[GIVEN DATA Boundary: Start]
(** * twitchwh: a shallow embedding of the EventSub webhook client

    The development follows the Go sources file by file:
    - [verify.go]: [generateHmac], [verifyHmac], [isMessageTooOld];
    - [client.go]: the [HandledEventsChecker] interface, its default
      implementation and the [Client] structure;
    - [handler.go]: the inbound [Handler];
    - the subscriptions file: [AddSubscription], [RemoveSubscription],
      [RemoveSubscriptionByType], [fetchSubscriptions] and the wrappers.

    Go strings are byte strings and are modelled by [string]; machine
    integers are modelled by [Z] with their wrap-around or saturation
    written out. *)

From Stdlib Require Import ZArith String Ascii List Bool Lia.
From stdpp Require Import base option list strings pretty gmap.
Import ListNotations.

Local Open Scope Z_scope.

(** ** crypto/sha256 and crypto/hmac

    [generateHmac] calls the Go standard library. The library functions are
    written out here after FIPS 180-4 and RFC 2104 so that the model runs on
    concrete requests. 32-bit words are [Z] values reduced modulo [2^32]. *)

Module SHA256.

Definition wrap32 (x : Z) : Z := x mod 4294967296.

Definition add32 (x y : Z) : Z := wrap32 (x + y).

Definition rotr (n x : Z) : Z :=
  Z.lor (Z.shiftr x n) (wrap32 (Z.shiftl x (32 - n))).

Definition not32 (x : Z) : Z := 4294967295 - x.

Definition Ch (x y z : Z) : Z := Z.lxor (Z.land x y) (Z.land (not32 x) z).

Definition Maj (x y z : Z) : Z :=
  Z.lxor (Z.lxor (Z.land x y) (Z.land x z)) (Z.land y z).

Definition bsig0 (x : Z) : Z := Z.lxor (Z.lxor (rotr 2 x) (rotr 13 x)) (rotr 22 x).

Definition bsig1 (x : Z) : Z := Z.lxor (Z.lxor (rotr 6 x) (rotr 11 x)) (rotr 25 x).

Definition ssig0 (x : Z) : Z := Z.lxor (Z.lxor (rotr 7 x) (rotr 18 x)) (Z.shiftr x 3).

Definition ssig1 (x : Z) : Z := Z.lxor (Z.lxor (rotr 17 x) (rotr 19 x)) (Z.shiftr x 10).

(** The round constants: the first 32 bits of the fractional parts of the
    cube roots of the first 64 primes (see [K_from_primes] below). *)
Definition K : list Z :=
  [
    1116352408; 1899447441; 3049323471; 3921009573; 961987163; 1508970993;
    2453635748; 2870763221; 3624381080; 310598401; 607225278; 1426881987;
    1925078388; 2162078206; 2614888103; 3248222580; 3835390401; 4022224774;
    264347078; 604807628; 770255983; 1249150122; 1555081692; 1996064986;
    2554220882; 2821834349; 2952996808; 3210313671; 3336571891; 3584528711;
    113926993; 338241895; 666307205; 773529912; 1294757372; 1396182291;
    1695183700; 1986661051; 2177026350; 2456956037; 2730485921; 2820302411;
    3259730800; 3345764771; 3516065817; 3600352804; 4094571909; 275423344;
    430227734; 506948616; 659060556; 883997877; 958139571; 1322822218;
    1537002063; 1747873779; 1955562222; 2024104815; 2227730452; 2361852424;
    2428436474; 2756734187; 3204031479; 3329325298 ].

(** The eight working variables a..h, also the running digest. *)
Record digest := Digest {
  da : Z; db : Z; dc : Z; dd : Z; de : Z; df : Z; dg : Z; dh : Z
}.

(** The initial digest: the first 32 bits of the fractional parts of the
    square roots of the first 8 primes. *)
Definition init : digest :=
  Digest 1779033703 3144134277 1013904242 2773480762
         1359893119 2600822924 528734635 1541459225.

(** Integer cube root by bisection, to check the constants. *)
Fixpoint cbrt_search (n : nat) (lo hi x : Z) : Z :=
  match n with
  | O => lo
  | S n' =>
      let mid := (lo + hi + 1) / 2 in
      if mid * mid * mid <=? x then cbrt_search n' mid hi x
      else cbrt_search n' lo (mid - 1) x
  end.

Definition cbrt_frac32 (p : Z) : Z :=
  wrap32 (cbrt_search 40 0 (2 ^ 35) (p * 2 ^ 96)).

Definition sqrt_frac32 (p : Z) : Z := wrap32 (Z.sqrt (p * 2 ^ 64)).

Definition primes64 : list Z :=
  [ 2; 3; 5; 7; 11; 13; 17; 19; 23; 29; 31; 37; 41; 43; 47; 53; 59; 61; 67; 71;
    73; 79; 83; 89; 97; 101; 103; 107; 109; 113; 127; 131; 137; 139; 149; 151;
    157; 163; 167; 173; 179; 181; 191; 193; 197; 199; 211; 223; 227; 229; 233;
    239; 241; 251; 257; 263; 269; 271; 277; 281; 283; 293; 307; 311 ].

(** Big-endian packing of bytes into 32-bit words. *)
Fixpoint words_of_bytes (bs : list Z) : list Z :=
  match bs with
  | b0 :: b1 :: b2 :: b3 :: rest =>
      (((b0 * 256 + b1) * 256 + b2) * 256 + b3) :: words_of_bytes rest
  | _ => []
  end.

Definition bytes_of_word (w : Z) : list Z :=
  [ Z.shiftr w 24 mod 256; Z.shiftr w 16 mod 256; Z.shiftr w 8 mod 256; w mod 256 ].

(** The message schedule is extended word by word; [sched] holds the words
    computed so far, newest first. *)
Fixpoint extend (n : nat) (sched : list Z) : list Z :=
  match n with
  | O => sched
  | S n' =>
      let w := add32 (add32 (ssig1 (nth 1 sched 0)) (nth 6 sched 0))
                     (add32 (ssig0 (nth 14 sched 0)) (nth 15 sched 0)) in
      extend n' (w :: sched)
  end.

Definition schedule (block : list Z) : list Z :=
  rev (extend 48 (rev (words_of_bytes block))).

Definition round (s : digest) (kw : Z * Z) : digest :=
  let t1 := add32 (add32 (add32 (dh s) (bsig1 (de s)))
                         (add32 (Ch (de s) (df s) (dg s)) (fst kw))) (snd kw) in
  let t2 := add32 (bsig0 (da s)) (Maj (da s) (db s) (dc s)) in
  Digest (add32 t1 t2) (da s) (db s) (dc s) (add32 (dd s) t1) (de s) (df s) (dg s).

Definition compress (h : digest) (block : list Z) : digest :=
  let s := fold_left round (combine K (schedule block)) h in
  Digest (add32 (da h) (da s)) (add32 (db h) (db s))
         (add32 (dc h) (dc s)) (add32 (dd h) (dd s))
         (add32 (de h) (de s)) (add32 (df h) (df s))
         (add32 (dg h) (dg s)) (add32 (dh h) (dh s)).

(** Padding: a 1 bit, zeros up to 56 modulo 64, the bit length on 8 bytes. *)
Definition pad (msg : list Z) : list Z :=
  let len := Z.of_nat (length msg) in
  let zeros := Z.to_nat ((55 - len) mod 64) in
  msg ++ [128] ++ repeat 0 zeros
      ++ bytes_of_word (Z.shiftr (len * 8) 32 mod 4294967296)
      ++ bytes_of_word ((len * 8) mod 4294967296).

Fixpoint blocks (n : nat) (bs : list Z) : list (list Z) :=
  match n with
  | O => []
  | S n' => firstn 64 bs :: blocks n' (skipn 64 bs)
  end.

Definition sum (msg : list Z) : list Z :=
  let p := pad msg in
  let d := fold_left compress (blocks (Nat.div (length p) 64) p) init in
  flat_map bytes_of_word
    [da d; db d; dc d; dd d; de d; df d; dg d; dh d].

End SHA256.

Module HMAC.

Definition block_size : nat := 64.

(** [hmac.New]: a key longer than the block is hashed first, then the key
    is padded with zero bytes to the block size. *)
Definition prepare_key (key : list Z) : list Z :=
  let k := if (Nat.ltb block_size (length key)) then SHA256.sum key else key in
  k ++ repeat 0 (block_size - length k)%nat.

Definition sum (key msg : list Z) : list Z :=
  let k := prepare_key key in
  let ipad := map (Z.lxor 0x36) k in
  let opad := map (Z.lxor 0x5c) k in
  SHA256.sum (opad ++ SHA256.sum (ipad ++ msg)).

End HMAC.

(** ** Conversions between Go strings and byte slices *)

Definition bytes_of_string (s : string) : list Z :=
  map (fun c => Z.of_N (N_of_ascii c)) (list_ascii_of_string s).

Definition hex_digit (n : Z) : ascii :=
  ascii_of_N (Z.to_N (if n <? 10 then 48 + n else 87 + n)).

(** [hex.EncodeToString]: two lowercase hexadecimal digits per byte. *)
Fixpoint hex_EncodeToString (bs : list Z) : string :=
  match bs with
  | [] => EmptyString
  | b :: rest =>
      String (hex_digit (b / 16)) (String (hex_digit (b mod 16)) (hex_EncodeToString rest))
  end.

(** ** verify.go *)

Definition generateHmac (secret message : string) : string :=
  let signature := HMAC.sum (bytes_of_string secret) (bytes_of_string message) in
  hex_EncodeToString signature.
[GIVEN DATA Boundary: End]
• TASK INSTRUCTIONS:
Across the data, count every line where the string "land" turns up, then write only that count.

• RESULT:
2